Provided material
=== Begin Enclosure ===

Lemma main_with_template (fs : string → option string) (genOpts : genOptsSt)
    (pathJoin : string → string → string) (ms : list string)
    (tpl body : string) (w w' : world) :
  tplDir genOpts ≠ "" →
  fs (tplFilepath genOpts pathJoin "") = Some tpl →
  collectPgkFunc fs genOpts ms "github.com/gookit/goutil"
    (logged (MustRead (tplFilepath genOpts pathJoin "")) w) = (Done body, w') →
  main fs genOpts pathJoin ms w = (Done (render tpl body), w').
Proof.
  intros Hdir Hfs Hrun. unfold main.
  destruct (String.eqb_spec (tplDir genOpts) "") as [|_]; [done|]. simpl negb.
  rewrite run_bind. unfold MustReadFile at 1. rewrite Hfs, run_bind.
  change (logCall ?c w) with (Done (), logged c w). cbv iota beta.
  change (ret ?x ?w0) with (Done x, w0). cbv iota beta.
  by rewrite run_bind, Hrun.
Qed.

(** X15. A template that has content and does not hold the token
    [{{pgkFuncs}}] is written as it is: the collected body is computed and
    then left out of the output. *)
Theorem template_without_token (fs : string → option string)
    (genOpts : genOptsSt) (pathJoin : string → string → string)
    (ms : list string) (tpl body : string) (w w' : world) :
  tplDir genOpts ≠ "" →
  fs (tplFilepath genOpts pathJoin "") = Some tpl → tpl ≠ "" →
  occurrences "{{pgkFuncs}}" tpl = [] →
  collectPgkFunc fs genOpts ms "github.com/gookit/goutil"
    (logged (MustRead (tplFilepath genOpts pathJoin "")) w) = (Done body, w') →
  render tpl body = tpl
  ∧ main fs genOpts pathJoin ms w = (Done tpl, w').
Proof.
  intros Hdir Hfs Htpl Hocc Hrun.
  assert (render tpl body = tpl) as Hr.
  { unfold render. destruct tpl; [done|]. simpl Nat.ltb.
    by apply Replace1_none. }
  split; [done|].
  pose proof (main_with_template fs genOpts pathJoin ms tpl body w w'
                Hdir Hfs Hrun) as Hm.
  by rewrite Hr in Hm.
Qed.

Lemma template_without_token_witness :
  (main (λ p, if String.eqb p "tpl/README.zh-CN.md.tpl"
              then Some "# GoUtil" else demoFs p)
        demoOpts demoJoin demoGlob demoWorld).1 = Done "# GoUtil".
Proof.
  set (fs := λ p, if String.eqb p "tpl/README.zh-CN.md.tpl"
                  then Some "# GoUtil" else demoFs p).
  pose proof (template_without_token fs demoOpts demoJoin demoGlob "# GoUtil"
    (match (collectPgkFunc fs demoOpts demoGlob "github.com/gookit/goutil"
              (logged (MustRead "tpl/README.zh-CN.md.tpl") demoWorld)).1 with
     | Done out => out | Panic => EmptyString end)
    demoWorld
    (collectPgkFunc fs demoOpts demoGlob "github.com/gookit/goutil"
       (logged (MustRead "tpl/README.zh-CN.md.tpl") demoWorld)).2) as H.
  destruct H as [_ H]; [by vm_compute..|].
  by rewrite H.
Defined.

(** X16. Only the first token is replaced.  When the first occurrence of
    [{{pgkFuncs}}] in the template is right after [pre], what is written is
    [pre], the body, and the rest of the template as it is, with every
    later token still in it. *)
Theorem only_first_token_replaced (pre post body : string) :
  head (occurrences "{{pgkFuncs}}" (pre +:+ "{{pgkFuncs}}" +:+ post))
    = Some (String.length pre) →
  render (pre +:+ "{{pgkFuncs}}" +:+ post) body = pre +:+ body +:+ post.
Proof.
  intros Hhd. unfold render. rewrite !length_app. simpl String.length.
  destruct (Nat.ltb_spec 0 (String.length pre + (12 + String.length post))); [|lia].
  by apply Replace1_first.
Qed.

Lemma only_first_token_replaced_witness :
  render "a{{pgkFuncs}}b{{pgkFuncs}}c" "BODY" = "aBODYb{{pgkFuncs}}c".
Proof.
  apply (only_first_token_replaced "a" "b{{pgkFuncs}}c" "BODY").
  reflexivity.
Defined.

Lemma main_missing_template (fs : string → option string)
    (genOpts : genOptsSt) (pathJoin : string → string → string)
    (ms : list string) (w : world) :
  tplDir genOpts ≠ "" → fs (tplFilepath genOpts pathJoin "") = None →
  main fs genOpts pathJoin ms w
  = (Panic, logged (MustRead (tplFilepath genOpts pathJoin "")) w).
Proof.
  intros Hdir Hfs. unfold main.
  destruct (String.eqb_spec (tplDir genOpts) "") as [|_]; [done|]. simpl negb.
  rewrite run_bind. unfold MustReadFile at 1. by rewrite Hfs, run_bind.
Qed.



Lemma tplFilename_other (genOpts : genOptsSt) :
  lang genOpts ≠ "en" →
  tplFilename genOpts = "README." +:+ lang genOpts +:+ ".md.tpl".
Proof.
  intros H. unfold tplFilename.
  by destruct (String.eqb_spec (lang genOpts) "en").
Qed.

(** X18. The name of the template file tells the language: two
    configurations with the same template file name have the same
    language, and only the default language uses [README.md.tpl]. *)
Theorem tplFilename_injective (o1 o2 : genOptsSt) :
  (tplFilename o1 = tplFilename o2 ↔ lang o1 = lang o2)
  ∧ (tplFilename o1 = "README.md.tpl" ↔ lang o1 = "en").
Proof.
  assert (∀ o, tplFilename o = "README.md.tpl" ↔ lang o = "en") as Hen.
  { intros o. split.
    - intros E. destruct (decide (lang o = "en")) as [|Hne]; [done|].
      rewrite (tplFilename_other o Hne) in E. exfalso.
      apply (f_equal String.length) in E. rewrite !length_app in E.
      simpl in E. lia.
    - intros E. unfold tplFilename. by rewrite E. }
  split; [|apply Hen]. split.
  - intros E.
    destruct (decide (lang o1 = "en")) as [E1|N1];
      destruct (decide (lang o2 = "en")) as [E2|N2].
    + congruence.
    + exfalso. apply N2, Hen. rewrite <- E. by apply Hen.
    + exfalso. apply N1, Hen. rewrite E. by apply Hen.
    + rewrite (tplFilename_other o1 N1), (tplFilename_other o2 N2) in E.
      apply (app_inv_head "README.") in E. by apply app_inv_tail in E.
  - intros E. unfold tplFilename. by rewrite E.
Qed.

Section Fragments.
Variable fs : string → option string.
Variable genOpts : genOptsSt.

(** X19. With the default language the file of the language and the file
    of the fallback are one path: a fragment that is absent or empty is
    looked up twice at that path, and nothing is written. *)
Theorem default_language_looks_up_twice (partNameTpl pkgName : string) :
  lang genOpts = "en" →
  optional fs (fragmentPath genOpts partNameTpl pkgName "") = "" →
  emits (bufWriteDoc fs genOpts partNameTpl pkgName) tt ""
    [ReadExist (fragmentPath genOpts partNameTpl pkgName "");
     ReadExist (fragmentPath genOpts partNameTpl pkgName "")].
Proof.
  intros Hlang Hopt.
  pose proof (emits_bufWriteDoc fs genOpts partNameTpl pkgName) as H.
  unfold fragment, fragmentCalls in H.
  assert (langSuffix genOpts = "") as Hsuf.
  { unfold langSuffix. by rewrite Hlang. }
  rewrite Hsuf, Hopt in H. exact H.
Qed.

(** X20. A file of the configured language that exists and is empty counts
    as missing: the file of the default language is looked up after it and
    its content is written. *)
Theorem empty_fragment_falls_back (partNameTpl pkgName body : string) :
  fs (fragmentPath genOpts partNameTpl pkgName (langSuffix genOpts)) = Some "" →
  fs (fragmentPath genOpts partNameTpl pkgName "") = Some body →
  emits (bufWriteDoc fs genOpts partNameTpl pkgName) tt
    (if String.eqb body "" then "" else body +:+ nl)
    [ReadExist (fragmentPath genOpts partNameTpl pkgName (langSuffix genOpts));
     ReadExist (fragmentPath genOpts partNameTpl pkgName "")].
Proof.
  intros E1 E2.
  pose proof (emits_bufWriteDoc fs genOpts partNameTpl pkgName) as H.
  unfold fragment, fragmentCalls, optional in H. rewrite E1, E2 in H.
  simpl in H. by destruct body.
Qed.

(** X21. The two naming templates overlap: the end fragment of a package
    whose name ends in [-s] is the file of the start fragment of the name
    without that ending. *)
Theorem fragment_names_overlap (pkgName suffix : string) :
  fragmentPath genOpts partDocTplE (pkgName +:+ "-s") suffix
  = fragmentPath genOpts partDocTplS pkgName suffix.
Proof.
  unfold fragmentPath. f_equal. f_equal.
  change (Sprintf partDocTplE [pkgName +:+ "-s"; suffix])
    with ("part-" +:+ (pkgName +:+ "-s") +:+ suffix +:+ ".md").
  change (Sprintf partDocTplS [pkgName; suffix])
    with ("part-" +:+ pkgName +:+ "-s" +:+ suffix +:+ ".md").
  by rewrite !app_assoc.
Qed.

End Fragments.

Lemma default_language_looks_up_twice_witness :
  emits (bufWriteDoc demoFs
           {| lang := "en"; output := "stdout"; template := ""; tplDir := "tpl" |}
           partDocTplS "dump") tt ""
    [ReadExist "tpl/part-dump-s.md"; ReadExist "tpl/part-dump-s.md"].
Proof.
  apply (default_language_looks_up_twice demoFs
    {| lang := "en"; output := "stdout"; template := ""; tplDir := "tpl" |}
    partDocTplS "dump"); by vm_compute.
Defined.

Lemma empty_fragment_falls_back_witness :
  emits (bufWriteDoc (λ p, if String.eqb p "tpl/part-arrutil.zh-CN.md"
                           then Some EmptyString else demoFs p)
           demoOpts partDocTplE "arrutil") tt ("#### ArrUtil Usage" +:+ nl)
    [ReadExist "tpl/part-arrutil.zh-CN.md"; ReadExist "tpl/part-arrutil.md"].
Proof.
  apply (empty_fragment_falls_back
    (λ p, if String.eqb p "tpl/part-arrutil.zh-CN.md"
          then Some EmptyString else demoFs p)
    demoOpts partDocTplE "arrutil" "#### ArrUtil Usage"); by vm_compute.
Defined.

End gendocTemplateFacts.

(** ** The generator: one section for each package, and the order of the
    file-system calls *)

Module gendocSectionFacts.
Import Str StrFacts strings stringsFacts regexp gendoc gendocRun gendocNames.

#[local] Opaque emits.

=== End Enclosure ===
=== Begin Enclosure ===

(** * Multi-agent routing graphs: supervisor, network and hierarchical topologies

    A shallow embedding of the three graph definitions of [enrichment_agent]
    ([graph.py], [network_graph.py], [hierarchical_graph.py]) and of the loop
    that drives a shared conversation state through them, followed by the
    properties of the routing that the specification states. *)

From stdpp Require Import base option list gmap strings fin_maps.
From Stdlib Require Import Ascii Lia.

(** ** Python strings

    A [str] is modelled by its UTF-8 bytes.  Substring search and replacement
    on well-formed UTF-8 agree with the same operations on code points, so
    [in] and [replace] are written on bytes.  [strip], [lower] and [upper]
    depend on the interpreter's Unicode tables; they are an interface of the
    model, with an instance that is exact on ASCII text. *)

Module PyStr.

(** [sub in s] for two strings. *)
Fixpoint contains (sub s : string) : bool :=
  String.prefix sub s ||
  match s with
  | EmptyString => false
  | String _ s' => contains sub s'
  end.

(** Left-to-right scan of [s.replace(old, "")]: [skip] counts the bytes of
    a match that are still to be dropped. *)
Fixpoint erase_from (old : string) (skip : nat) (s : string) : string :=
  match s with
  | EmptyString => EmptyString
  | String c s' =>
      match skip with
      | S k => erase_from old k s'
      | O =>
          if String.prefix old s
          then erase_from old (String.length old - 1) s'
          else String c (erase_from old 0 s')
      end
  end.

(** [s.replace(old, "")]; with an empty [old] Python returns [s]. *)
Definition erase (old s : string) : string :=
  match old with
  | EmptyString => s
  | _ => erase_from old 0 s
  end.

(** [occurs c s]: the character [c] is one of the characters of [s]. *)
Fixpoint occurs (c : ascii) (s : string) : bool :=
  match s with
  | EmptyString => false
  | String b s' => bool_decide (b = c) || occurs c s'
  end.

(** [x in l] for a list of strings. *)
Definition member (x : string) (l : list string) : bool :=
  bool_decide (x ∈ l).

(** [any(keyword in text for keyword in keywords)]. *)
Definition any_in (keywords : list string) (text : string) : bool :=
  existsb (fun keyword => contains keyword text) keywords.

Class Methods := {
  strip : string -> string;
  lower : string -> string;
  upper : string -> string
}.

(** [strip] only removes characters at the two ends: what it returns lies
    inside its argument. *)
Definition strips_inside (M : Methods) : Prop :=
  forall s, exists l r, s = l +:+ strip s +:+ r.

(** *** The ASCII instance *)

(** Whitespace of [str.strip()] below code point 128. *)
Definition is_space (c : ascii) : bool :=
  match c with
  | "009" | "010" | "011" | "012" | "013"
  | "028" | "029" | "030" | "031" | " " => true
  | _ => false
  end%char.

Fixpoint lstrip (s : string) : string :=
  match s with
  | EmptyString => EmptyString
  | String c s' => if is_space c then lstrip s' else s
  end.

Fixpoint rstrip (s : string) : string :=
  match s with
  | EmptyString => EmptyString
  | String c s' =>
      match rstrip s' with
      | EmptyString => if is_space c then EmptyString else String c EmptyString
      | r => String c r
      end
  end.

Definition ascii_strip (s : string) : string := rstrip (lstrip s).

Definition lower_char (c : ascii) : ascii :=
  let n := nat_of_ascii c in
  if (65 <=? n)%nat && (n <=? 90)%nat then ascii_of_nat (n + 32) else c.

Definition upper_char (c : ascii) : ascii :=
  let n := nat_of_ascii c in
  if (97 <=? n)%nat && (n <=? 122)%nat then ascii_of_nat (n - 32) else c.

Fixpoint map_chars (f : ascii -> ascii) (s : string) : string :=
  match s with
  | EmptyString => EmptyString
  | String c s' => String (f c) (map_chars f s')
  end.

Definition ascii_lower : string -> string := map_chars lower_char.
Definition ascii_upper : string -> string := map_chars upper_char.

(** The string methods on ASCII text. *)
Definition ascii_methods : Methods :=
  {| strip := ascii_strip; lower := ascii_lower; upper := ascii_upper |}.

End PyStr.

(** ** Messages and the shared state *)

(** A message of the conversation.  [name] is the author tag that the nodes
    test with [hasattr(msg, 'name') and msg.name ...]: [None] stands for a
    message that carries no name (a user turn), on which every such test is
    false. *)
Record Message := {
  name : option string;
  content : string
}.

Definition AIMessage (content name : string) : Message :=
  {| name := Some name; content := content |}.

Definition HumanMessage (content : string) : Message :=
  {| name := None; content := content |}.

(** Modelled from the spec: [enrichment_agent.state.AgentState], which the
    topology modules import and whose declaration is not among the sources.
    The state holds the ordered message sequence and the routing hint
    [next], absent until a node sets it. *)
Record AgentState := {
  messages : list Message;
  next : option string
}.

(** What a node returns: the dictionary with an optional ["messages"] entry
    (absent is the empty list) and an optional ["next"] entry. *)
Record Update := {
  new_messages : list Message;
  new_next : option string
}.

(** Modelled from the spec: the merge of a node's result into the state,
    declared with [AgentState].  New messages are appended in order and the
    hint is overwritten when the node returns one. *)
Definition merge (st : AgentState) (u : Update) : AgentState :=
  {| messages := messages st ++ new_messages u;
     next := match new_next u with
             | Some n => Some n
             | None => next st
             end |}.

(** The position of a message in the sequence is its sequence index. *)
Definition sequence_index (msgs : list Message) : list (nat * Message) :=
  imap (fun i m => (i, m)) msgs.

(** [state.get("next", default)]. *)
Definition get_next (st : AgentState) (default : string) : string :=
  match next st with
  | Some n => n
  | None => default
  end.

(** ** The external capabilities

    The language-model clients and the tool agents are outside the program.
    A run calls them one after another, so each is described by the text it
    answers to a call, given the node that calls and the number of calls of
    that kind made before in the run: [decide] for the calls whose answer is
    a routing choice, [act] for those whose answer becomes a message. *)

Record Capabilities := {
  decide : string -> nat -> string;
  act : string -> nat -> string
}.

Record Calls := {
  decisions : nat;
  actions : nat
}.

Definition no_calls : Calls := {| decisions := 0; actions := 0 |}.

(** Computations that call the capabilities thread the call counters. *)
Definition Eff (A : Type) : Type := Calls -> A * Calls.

=== End Enclosure ===

What is being asked
A single number is needed: the count of lines in the records that contain "msgs".

Output of the task
2